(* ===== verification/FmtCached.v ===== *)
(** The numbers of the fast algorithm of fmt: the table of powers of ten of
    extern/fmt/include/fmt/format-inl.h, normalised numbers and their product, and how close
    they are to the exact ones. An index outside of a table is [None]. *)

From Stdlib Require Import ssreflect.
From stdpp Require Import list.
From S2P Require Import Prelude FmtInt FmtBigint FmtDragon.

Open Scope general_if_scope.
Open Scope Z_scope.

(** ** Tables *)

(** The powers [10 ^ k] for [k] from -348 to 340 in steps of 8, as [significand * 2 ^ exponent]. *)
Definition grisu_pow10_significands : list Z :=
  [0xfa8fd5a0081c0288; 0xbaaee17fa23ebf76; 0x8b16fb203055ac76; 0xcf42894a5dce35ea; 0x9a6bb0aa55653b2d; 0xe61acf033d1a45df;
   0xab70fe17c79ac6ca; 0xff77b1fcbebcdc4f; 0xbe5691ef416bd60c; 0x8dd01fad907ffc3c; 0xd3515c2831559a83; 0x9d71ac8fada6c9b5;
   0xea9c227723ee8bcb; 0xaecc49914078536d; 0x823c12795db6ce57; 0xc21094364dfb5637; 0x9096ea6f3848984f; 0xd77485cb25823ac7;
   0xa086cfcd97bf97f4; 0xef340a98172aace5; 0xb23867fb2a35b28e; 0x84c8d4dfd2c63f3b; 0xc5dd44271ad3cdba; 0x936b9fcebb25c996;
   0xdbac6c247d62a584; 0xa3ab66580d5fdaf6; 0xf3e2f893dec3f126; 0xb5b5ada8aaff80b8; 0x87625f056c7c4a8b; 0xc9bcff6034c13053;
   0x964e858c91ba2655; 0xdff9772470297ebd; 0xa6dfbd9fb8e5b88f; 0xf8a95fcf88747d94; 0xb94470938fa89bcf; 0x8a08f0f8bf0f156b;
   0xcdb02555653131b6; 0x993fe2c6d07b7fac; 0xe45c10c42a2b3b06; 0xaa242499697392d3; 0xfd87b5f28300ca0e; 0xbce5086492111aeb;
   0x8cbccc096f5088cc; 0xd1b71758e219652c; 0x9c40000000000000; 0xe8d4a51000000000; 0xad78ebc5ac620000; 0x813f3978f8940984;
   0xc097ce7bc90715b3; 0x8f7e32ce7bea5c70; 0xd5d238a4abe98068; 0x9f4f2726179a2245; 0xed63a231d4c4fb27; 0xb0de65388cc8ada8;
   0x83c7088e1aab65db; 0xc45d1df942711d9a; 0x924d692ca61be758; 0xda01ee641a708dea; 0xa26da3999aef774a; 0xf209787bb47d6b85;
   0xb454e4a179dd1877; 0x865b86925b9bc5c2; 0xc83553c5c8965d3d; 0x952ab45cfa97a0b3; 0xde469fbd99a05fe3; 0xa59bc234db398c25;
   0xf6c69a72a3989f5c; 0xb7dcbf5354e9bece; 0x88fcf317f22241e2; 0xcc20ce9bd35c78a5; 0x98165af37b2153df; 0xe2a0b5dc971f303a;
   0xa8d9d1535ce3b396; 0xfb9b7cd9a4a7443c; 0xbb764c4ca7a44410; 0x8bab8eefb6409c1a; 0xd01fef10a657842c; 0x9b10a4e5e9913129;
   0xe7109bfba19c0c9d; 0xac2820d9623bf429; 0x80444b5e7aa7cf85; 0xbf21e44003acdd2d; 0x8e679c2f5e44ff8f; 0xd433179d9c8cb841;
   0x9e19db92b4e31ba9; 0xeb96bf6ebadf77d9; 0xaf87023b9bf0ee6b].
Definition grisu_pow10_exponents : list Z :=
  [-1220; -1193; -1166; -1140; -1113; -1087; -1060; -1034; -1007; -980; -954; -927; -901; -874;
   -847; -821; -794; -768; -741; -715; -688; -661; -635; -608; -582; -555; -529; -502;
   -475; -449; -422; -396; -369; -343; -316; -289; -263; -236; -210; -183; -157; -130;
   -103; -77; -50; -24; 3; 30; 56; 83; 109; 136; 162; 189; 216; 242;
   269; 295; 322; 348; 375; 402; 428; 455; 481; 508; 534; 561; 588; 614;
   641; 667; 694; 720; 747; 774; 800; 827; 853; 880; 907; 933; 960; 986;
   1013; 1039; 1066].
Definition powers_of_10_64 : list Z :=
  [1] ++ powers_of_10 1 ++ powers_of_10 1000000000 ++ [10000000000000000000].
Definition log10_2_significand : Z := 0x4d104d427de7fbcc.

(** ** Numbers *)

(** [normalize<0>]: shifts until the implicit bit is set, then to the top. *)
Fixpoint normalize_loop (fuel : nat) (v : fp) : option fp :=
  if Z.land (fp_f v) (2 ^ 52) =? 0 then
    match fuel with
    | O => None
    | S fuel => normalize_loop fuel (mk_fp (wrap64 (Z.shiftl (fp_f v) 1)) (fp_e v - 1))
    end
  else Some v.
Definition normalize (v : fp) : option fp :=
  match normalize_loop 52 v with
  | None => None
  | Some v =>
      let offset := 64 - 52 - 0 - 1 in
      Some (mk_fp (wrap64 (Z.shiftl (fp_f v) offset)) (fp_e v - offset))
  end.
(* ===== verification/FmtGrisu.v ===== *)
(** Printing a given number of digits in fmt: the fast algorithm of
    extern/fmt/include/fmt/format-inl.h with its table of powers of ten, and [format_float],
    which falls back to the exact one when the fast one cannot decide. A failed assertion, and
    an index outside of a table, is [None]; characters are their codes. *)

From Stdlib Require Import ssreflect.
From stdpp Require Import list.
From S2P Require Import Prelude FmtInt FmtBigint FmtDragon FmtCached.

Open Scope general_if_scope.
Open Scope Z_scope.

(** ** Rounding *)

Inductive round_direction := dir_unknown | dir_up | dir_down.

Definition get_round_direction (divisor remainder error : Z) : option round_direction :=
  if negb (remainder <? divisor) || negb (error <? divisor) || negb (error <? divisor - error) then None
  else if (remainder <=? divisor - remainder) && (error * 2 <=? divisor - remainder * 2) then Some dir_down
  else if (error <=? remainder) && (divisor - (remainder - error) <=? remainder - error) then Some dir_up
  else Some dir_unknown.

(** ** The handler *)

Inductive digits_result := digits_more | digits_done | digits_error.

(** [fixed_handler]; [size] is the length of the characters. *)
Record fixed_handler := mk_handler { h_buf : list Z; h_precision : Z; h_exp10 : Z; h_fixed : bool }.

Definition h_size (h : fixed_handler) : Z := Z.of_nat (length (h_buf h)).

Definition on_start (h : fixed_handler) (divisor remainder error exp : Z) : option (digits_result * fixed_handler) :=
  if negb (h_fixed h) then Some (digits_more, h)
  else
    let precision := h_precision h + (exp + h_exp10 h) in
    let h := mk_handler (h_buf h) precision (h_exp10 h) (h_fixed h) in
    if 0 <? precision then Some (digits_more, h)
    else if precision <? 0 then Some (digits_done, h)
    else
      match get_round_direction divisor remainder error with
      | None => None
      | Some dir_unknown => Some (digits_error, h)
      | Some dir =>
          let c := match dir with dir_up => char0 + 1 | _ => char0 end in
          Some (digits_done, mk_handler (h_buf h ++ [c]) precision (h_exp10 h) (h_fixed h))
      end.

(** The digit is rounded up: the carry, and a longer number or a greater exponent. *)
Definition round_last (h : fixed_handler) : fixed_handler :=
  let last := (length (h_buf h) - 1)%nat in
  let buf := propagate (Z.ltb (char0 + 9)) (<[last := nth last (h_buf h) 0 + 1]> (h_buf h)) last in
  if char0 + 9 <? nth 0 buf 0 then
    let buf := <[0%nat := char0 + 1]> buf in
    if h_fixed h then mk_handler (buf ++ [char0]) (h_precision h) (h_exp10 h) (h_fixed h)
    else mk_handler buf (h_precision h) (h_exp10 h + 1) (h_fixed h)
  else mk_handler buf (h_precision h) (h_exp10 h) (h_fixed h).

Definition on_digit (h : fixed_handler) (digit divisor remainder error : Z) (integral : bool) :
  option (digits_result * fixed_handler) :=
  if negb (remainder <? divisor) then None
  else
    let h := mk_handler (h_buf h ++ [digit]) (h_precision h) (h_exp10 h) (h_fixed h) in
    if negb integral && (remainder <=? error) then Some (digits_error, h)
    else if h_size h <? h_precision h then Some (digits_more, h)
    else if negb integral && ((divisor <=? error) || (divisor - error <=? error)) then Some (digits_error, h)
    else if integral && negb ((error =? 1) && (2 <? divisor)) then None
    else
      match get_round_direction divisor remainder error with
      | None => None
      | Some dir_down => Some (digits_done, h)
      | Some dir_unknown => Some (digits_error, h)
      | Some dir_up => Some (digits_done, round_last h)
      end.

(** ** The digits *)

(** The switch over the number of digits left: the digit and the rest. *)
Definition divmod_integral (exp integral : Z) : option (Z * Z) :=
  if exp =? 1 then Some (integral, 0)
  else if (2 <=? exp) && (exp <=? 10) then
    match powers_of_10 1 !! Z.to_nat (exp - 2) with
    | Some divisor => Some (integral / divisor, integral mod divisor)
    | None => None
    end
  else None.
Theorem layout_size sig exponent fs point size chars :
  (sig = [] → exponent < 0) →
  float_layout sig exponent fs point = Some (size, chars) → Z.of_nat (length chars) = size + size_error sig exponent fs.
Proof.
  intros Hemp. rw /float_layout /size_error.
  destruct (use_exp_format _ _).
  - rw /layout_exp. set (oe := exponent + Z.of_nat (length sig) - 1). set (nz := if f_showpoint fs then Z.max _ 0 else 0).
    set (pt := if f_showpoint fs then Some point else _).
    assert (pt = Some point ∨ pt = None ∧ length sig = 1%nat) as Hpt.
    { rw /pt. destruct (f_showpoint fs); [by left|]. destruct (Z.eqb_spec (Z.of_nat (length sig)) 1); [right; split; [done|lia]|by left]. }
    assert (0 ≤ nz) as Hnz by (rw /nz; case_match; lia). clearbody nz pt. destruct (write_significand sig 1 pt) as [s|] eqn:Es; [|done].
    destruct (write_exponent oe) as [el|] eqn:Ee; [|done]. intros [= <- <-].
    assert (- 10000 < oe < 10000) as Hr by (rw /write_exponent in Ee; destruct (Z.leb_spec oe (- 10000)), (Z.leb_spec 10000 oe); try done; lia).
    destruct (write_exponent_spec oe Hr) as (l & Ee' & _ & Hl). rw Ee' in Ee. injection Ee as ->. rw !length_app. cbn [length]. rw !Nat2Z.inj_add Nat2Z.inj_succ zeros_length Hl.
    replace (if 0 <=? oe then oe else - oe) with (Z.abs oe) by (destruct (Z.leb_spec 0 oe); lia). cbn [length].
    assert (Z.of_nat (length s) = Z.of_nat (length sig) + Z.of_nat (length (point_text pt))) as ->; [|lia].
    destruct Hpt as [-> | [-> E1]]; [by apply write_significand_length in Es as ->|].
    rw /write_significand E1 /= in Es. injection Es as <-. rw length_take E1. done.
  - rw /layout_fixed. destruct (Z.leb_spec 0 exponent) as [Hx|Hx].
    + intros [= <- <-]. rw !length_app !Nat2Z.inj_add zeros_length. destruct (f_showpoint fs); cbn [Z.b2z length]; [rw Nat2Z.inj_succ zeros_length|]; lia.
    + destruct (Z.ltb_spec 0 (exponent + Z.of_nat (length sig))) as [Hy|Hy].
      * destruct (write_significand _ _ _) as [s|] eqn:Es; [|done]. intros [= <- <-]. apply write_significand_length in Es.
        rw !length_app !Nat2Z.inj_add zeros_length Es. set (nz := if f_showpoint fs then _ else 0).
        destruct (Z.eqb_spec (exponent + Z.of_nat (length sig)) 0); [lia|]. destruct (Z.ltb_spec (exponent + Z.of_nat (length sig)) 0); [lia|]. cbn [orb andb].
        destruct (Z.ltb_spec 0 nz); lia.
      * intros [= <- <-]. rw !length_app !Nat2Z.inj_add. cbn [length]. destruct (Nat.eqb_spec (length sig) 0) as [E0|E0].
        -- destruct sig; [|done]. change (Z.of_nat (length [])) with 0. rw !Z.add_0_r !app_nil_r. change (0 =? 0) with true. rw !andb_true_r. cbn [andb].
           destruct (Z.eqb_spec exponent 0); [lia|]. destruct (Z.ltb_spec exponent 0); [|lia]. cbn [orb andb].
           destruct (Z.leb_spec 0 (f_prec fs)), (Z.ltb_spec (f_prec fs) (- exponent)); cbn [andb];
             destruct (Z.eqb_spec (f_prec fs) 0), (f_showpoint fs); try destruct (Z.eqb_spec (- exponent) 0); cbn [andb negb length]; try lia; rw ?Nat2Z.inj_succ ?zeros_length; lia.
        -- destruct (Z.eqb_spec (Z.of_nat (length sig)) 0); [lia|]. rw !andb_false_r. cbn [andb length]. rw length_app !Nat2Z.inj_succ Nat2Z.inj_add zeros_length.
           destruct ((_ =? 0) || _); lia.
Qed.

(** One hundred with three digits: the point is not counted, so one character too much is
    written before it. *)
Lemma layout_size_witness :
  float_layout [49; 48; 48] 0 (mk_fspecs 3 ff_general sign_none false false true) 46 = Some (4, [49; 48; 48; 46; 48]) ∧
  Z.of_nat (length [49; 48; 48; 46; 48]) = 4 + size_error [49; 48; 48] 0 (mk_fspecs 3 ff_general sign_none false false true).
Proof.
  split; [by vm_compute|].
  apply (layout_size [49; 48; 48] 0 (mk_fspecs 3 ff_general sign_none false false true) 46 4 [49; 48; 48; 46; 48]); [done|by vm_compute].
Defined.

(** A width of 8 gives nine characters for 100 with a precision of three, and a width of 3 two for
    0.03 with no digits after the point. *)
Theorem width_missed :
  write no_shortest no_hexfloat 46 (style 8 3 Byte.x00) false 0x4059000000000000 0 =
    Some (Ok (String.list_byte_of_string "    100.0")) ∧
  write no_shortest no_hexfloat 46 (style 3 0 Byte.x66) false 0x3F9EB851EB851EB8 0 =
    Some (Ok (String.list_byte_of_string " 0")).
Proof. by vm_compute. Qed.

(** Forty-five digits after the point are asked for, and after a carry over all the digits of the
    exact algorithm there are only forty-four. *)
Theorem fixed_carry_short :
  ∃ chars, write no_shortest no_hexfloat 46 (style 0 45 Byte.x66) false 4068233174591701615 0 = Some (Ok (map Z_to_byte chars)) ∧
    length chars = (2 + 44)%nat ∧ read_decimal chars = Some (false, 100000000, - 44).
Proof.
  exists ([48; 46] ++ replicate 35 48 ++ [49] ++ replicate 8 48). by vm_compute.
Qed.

------

Problem to work on: Line count for the word "chars": state how many lines of the listing hold it, and give only that number.

Solution below: 4